Après ce premier élan est venue la réflexion et la contemplation. Personne n’est responsable de ce qu’ont fait leurs ancêtres, mais eux sont responsables de ce qu’ils font ensuite. Est-ce que vous détournez le regard, l’écartez-vous, l’ignorez-vous parce que vous n’étiez pas là ? Ou bien reconnaissez-vous ce qui s’est passé dans votre lignée familiale, êtes-vous ouvert aux histoires de personnes qui en sont encore touchées aujourd’hui et êtes-vous prêt à contribuer activement à un avenir meilleur ? L’amie de Pippa et ses parents n’ont rien caché en participant à cette pièce. Ils franchissent une étape importante dans la reconnaissance de l’histoire. Là où régnait la colère, l’admiration et la gratitude ont surgi. Car n’est-ce pas formidable de pouvoir se rendre petit en admettant une erreur ? Par exemple, certains ne comprennent pas pourquoi le roi Willem-Alexandre s’est excusé cette année auprès de KetiKoti et a demandé pardon pour le passé esclavagiste des Pays-Bas. Quel est le but, c’est parfois le sentiment. C’était une époque très différente, n’est-ce pas ? Le roi fit un geste véritablement royal. Il s’est agenouillé pour le bien, pour la lumière et donc pour un avenir partagé en connexion ! Pippa et son camarade de classe sont un exemple de ce lien : ils ont prouvé qu’on peut être diamétralement opposés l’un à l’autre dans l’histoire tout en restant les meilleurs amis. Ils ont réussi à combler cet écart. Ce n’est pas une surprise qu’ils aient reçu un 10 pour leur article !

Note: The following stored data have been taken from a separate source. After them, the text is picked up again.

(** * Safe-Code-Executor: the [/run] endpoint of [app.py]

    A shallow embedding of the Flask view [run_code] and of the Python
    operations it relies on, followed by the properties of the execution
    core: validation, staging, the sandbox launch command, the timeout
    path and the classification of a completed run. *)

From Stdlib Require Import List ZArith NArith Bool Ascii String Lia.
From Stdlib Require Import Floats.SpecFloat.
Import ListNotations.

Set Warnings "-register-all".

(* ===================================================================== *)
(** ** Python strings *)
(* ===================================================================== *)

(** A Python [str] is a sequence of Unicode code points; [len] counts code
    points.  Every literal of [app.py] is ASCII and is written with [lit]. *)
Definition pystr := list N.

Definition lit (s : string) : pystr :=
  List.map N_of_ascii (list_ascii_of_string s).

Definition len (s : pystr) : Z := Z.of_nat (List.length s).

Fixpoint pystr_eqb (a b : pystr) : bool :=
  match a, b with
  | [], [] => true
  | x :: a', y :: b' => N.eqb x y && pystr_eqb a' b'
  | _, _ => false
  end.

(** [s.startswith(p)] *)
Fixpoint startswith (p s : pystr) : bool :=
  match p, s with
  | [], _ => true
  | x :: p', y :: s' => N.eqb x y && startswith p' s'
  | _ :: _, [] => false
  end.

(** [s.endswith(p)] *)
Definition endswith (p s : pystr) : bool := startswith (rev p) (rev s).

(** [p in s]: [p] occurs in [s] as a contiguous run. *)
Fixpoint contains (p s : pystr) : bool :=
  startswith p s ||
  match s with
  | [] => false
  | _ :: s' => contains p s'
  end.

(** [s.lstrip(chars)] and [s.rstrip(chars)], the character set given as a
    predicate on code points. *)
Fixpoint lstrip (chars : N -> bool) (s : pystr) : pystr :=
  match s with
  | [] => []
  | c :: s' => if chars c then lstrip chars s' else s
  end.

Fixpoint rstrip (chars : N -> bool) (s : pystr) : pystr :=
  match s with
  | [] => []
  | c :: s' =>
      match rstrip chars s' with
      | [] => if chars c then [] else [c]
      | r => c :: r
      end
  end.

Definition newline : N := 10%N.

(** [s.rstrip("\n")] *)
Definition rstrip_nl (s : pystr) : pystr := rstrip (N.eqb newline) s.

(** The code points Python's [str.isspace] accepts, which are the ones
    [str.strip()] without argument removes. *)
Definition py_isspace (c : N) : bool :=
  ((9 <=? c) && (c <=? 13) || (28 <=? c) && (c <=? 32)
   || (c =? 133) || (c =? 160) || (c =? 5760)
   || (8192 <=? c) && (c <=? 8202)
   || (c =? 8232) || (c =? 8233) || (c =? 8239) || (c =? 8287)
   || (c =? 12288))%N.

(** [s.strip()] *)
Definition strip (s : pystr) : pystr := rstrip py_isspace (lstrip py_isspace s).

(** A code point the strict UTF-8 codec refuses: a surrogate. *)
Definition is_surrogate (c : N) : bool := ((55296 <=? c) && (c <=? 57343))%N.

Definition utf8_encodable (s : pystr) : bool :=
  forallb (fun c => negb (is_surrogate c)) s.

(** [s[:n]] *)
Definition slice_to (n : nat) (s : pystr) : pystr := firstn n s.

(** [os.path.join(a, b)] on a POSIX host. *)
Definition path_join (a b : pystr) : pystr :=
  if startswith (lit "/") b then b
  else if pystr_eqb a [] || endswith (lit "/") a then a ++ b
  else a ++ lit "/" ++ b.
(** A block is nothing at all, or a full block that opens with the scene
    line, or a partial block cut short by an exception of the data; a
    [KeyError] needs a record without [file]. *)
Lemma report_block_cases (r : gmap string json) :
  (report_block r = mkIO [] (Ok ()) ∧ has_analysis r = false) ∨
  (∃ rest, report_block r = mkIO (scene_line r :: rest) (Ok ()) ∧
           has_analysis r = true ∧ scene_lines rest = [] ∧ error_lines rest = []) ∨
  (∃ out e, report_block r = mkIO out (Raise e) ∧
            (data_error e ∨ (e = KeyError ∧ r !! "file" = None))).
Proof.
  destruct (analyze_performance r) as [[a|]|e] eqn:Ha.
  2:{ left. split; [|by apply has_analysis_None]. unfold report_block. by rewrite Ha. }
  2:{ right; right. exists [], e. split; [unfold report_block; by rewrite Ha|].
      left. by eapply analyze_performance_Raise. }
  unfold report_block. rewrite Ha, lift_Ok_bind.
  unfold assess_performance, dict_item.
  destruct (r !! "file") as [file|] eqn:Hfile.
  2:{ right; right. cbn [mbind IO_bind lift print outcome printed app].
      do 2 eexists. split; [reflexivity|]. by right. }
  destruct (fmt_fixed 2 (of_number (avg_frame_time_ms a))) as [s1|e] eqn:F1;
    [|block_raises F1 fmt_fixed_Raise].
  destruct (fmt_fixed 2 (of_number (p95_frame_time_ms a))) as [s2|e] eqn:F2;
    [|block_raises F2 fmt_fixed_Raise].
  destruct (fmt_fixed 2 (of_number (p99_frame_time_ms a))) as [s3|e] eqn:F3;
    [|block_raises F3 fmt_fixed_Raise].
  destruct (fmt_fixed 2 (of_number (min_frame_time_ms a))) as [s4|e] eqn:F4;
    [|block_raises F4 fmt_fixed_Raise].
  destruct (fmt_fixed 2 (of_number (max_frame_time_ms a))) as [s5|e] eqn:F5;
    [|block_raises F5 fmt_fixed_Raise].
  destruct (fmt_fixed 1 (of_number (avg_fps a))) as [s6|e] eqn:F6;
    [|block_raises F6 fmt_fixed_Raise].
  destruct (fmt_fixed 1 (of_number (min_fps a))) as [s7|e] eqn:F7;
    [|block_raises F7 fmt_fixed_Raise].
  destruct (fmt_fixed 2 (gpu_culling_time_ms a)) as [p1|e] eqn:E1;
    [|block_raises E1 fmt_fixed_Raise].
  destruct (fmt_fixed 2 (batch_processing_time_ms a)) as [p2|e] eqn:E2;
    [|block_raises E2 fmt_fixed_Raise].
  destruct (fmt_fixed 2 (lod_update_time_ms a)) as [p3|e] eqn:E3;
    [|block_raises E3 fmt_fixed_Raise].
  destruct (fmt_fixed 2 (streaming_time_ms a)) as [p4|e] eqn:E4;
    [|block_raises E4 fmt_fixed_Raise].
  destruct (fmt_grouped (visible_instances a)) as [p5|e] eqn:E5;
    [|block_raises' E5 fmt_grouped_Raise].
  destruct (fmt_grouped (culled_instances a)) as [p6|e] eqn:E6;
    [|block_raises' E6 fmt_grouped_Raise].
  destruct (fmt_grouped (batch_count a)) as [p7|e] eqn:E7;
    [|block_raises' E7 fmt_grouped_Raise].
  destruct (fmt_fixed 1 (memory_usage_mb a)) as [p8|e] eqn:E8;
    [|block_raises E8 fmt_fixed_Raise].
  destruct (assessments a targets) as [os|e] eqn:E9;
    [|block_raises E9 assessments_Raise].
  right; left.
  rewrite (lift_Ok_bind os). cbv beta. rewrite for_each_print.
  cbn [mbind IO_bind lift print outcome printed app].
  eexists. split; [reflexivity|]. split; [by eapply has_analysis_Some|].
  unfold scene_lines, error_lines.
  rewrite !filter_cons_False by (by vm_compute).
  rewrite !filter_app, !filter_assessment_lines by done. by vm_compute.
Qed.

(** ** Every outcome of the report and of the summary *)

Lemma IO_bind_Raise {A B} (m : IO A) (f : A → IO B) (o : list line) (e : exn) :
  m = mkIO o (Raise e) → m ≫= f = mkIO o (Raise e).
Proof. by intros ->. Qed.

Lemma scene_line_no_error (r : gmap string json) :
  starts_with "Error loading " (scene_line r) = false.
Proof. reflexivity. Qed.

Lemma for_each_report_cases (rs : list (gmap string json)) :
  (∃ out, for_each rs report_block = mkIO out (Ok ()) ∧
          scene_lines out = scene_line <$> filter (λ r, has_analysis r = true) rs ∧
          error_lines out = []) ∨
  (∃ out e, for_each rs report_block = mkIO out (Raise e) ∧
            (data_error e ∨ (e = KeyError ∧ ∃ r, r ∈ rs ∧ r !! "file" = None))).
Proof.
  induction rs as [|r rs IH]; cbn [for_each].
  - left. by exists [].
  - rewrite filter_cons.
    destruct (report_block_cases r)
      as [[Hb Hno]|[(rest & Hb & Hyes & Hs & He)|(out & e & Hb & Herr)]].
    + rewrite (IO_bind_run _ _ _ _ Hb), Hno. rewrite decide_False by done.
      destruct IH as [(out & Hout & Hs & He)|(out & e & Hout & Herr)]; rewrite Hout.
      * left. by exists out.
      * right. exists out, e. split; [done|].
        destruct Herr as [?|[-> (r' & Hr' & Hf)]]; [by left|].
        right. split; [done|]. exists r'. split; [by right | done].
    + rewrite (IO_bind_run _ _ _ _ Hb), Hyes. rewrite decide_True by done.
      destruct IH as [(out & Hout & Hs' & He')|(out & e & Hout & Herr)]; rewrite Hout.
      * left. eexists. split; [reflexivity|]. cbn [printed fmap list_fmap].
        unfold scene_lines, error_lines in *. cbn [app].
        rewrite filter_cons_True by reflexivity.
        rewrite filter_cons_False by (by rewrite scene_line_no_error).
        by rewrite !filter_app, Hs, Hs', He, He'.
      * right. do 2 eexists. split; [reflexivity|].
        destruct Herr as [?|[-> (r' & Hr' & Hf)]]; [by left|].
        right. split; [done|]. exists r'. split; [by right | done].
    + rewrite (IO_bind_Raise _ _ _ _ Hb). right. exists out, e. split; [done|].
      destruct Herr as [?|[-> Hf]]; [by left|].
      right. split; [done|]. exists r. split; [by left | done].
Qed.

Lemma generate_report_cases (now : datetime) (self : BenchmarkAnalyzer) :
  (∃ out, generate_report now self = mkIO out (Ok ()) ∧
          scene_lines out
            = scene_line <$> filter (λ r, has_analysis r = true) (results self) ∧
          error_lines out = []) ∨
  (∃ out e, generate_report now self = mkIO out (Raise e) ∧
            (data_error e ∨
             (e = KeyError ∧ ∃ r, r ∈ results self ∧ r !! "file" = None))).
Proof.
  unfold generate_report. case_bool_decide as Hrs.
  - left. rewrite Hrs. eexists. split; [reflexivity|]. split; reflexivity.
  - destruct (for_each_report_cases (results self))
      as [(out & Hout & Hs & He)|(out & e & Hout & Herr)]; rewrite Hout.
    + left. cbn [mbind IO_bind print outcome printed app].
      eexists. split; [reflexivity|].
      unfold scene_lines, error_lines in *.
      rewrite !filter_cons_False by (by vm_compute). by rewrite Hs, He.
    + right. cbn [mbind IO_bind print outcome printed app]. by do 2 eexists.
Qed.

Lemma summary_entries_scenes (rs : list (gmap string json)) (entries : list json) :
  summary_entries rs = Ok entries →
  entry_scene <$> entries
  = (λ r, dict_get r "scene" (JStr "unknown"))
      <$> filter (λ r, has_analysis r = true) rs.
Proof.
  revert entries. induction rs as [|r rs IH]; intros entries; cbn [summary_entries].
  - by intros [= <-].
  - rewrite filter_cons.
    destruct (analyze_performance r) as [[a|]|e] eqn:Ea; cbn [mbind res_bind]; [| |done].
    + destruct (dict_item r "file") as [file|e]; cbn [mbind res_bind]; [|done].
      destruct (summary_entries rs) as [entries'|e]; cbn [mbind res_bind]; [|done].
      intros [= <-]. rewrite decide_True by (by eapply has_analysis_Some).
      cbn [fmap list_fmap]. f_equal. by apply IH.
    + rewrite decide_False by (by rewrite (has_analysis_None _ Ea)). apply IH.
Qed.

Lemma summary_entries_Raise (rs : list (gmap string json)) (e : exn) :
  summary_entries rs = Raise e →
  data_error e ∨ (e = KeyError ∧ ∃ r, r ∈ rs ∧ r !! "file" = None).
Proof.
  induction rs as [|r rs IH]; cbn [summary_entries]; [done|].
  assert (∀ e, (data_error e ∨ (e = KeyError ∧ ∃ r, r ∈ rs ∧ r !! "file" = None)) →
               data_error e ∨ (e = KeyError ∧ ∃ r', r' ∈ r :: rs ∧ r' !! "file" = None))
    as Hweaken.
  { intros e' [?|[-> (r' & Hr' & Hf)]]; [by left|].
    right. split; [done|]. exists r'. split; [by right | done]. }
  destruct (analyze_performance r) as [[a|]|e'] eqn:Ea; cbn [mbind res_bind].
  - unfold dict_item. destruct (r !! "file") as [file|] eqn:Hfile; cbn [mbind res_bind].
    + destruct (summary_entries rs) as [entries'|e'']; cbn [mbind res_bind]; [done|].
      intros [= <-]. by apply Hweaken, IH.
    + intros [= <-]. right. split; [done|]. exists r. split; [by left | done].
  - intros H. by apply Hweaken, IH.
  - intros [= <-]. left. by eapply analyze_performance_Raise.
Qed.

Je n’avais pas suffisamment réalisé que Pippa s’intéresserait à nos origines surinamaises. Par exemple, j’ai de magnifiques albums photos de mon séjour au Suriname avec mon père et ma famille que je ne lui ai même pas montrés. Parce que mon héritage a peu de place dans ma vie, il n’a pas non plus sa place dans la vie de mes filles. Cela me choque et je veux changer cela maintenant qu’elle cherche également son identité. Il est difficile de donner à nos origines une place nouvelle et plus grande dans nos vies, j’aimerais faire ce voyage avec elle. Pippa et moi voulons examiner de plus près notre nom de famille. D’où vient le nom « gud » ? Est-ce un nom d’esclave, comme c’est le cas pour des noms de famille tels que Nooitgedacht et Granary ? Ou était-ce un nom qui faisait référence au propriétaire de la plantation ou aux outils ?

Connectivité

Parce que je commence à accepter mon héritage, j’ai eu un sentiment complètement différent lors de la célébration du Keti Koti à Amsterdam cette année. J’ai vu une procession dansante de missions koto, des femmes vêtues de robes traditionnelles surinamaises avec de belles couleurs et imprimés. Je pouvais à peine retenir mes larmes : c’est juste ma culture ! Le cortège dansant a continué et j’ai dansé avec lui. Je me sentais lié à cette grande famille surinamaise, mais je n’avais pas vu ma propre famille depuis longtemps. Puis quelque chose de spécial s’est produit. En dansant parmi toutes sortes d’autres personnes, j’ai soudain aperçu des visages familiers. C’était ma propre famille surinamaise ! La famille avec laquelle tout contact avait désormais complètement disparu. On s’est salué, maladroitement mais agréablement surpris, on a dansé les uns à côté des autres dans le cortège, et là c’était : la solidarité. Avec ma famille, avec ma culture, mon passé et tout ce qui va avec. J’y retournerai l’année prochaine. Peut-être que Pippa et sa sœur aimeraient les accompagner.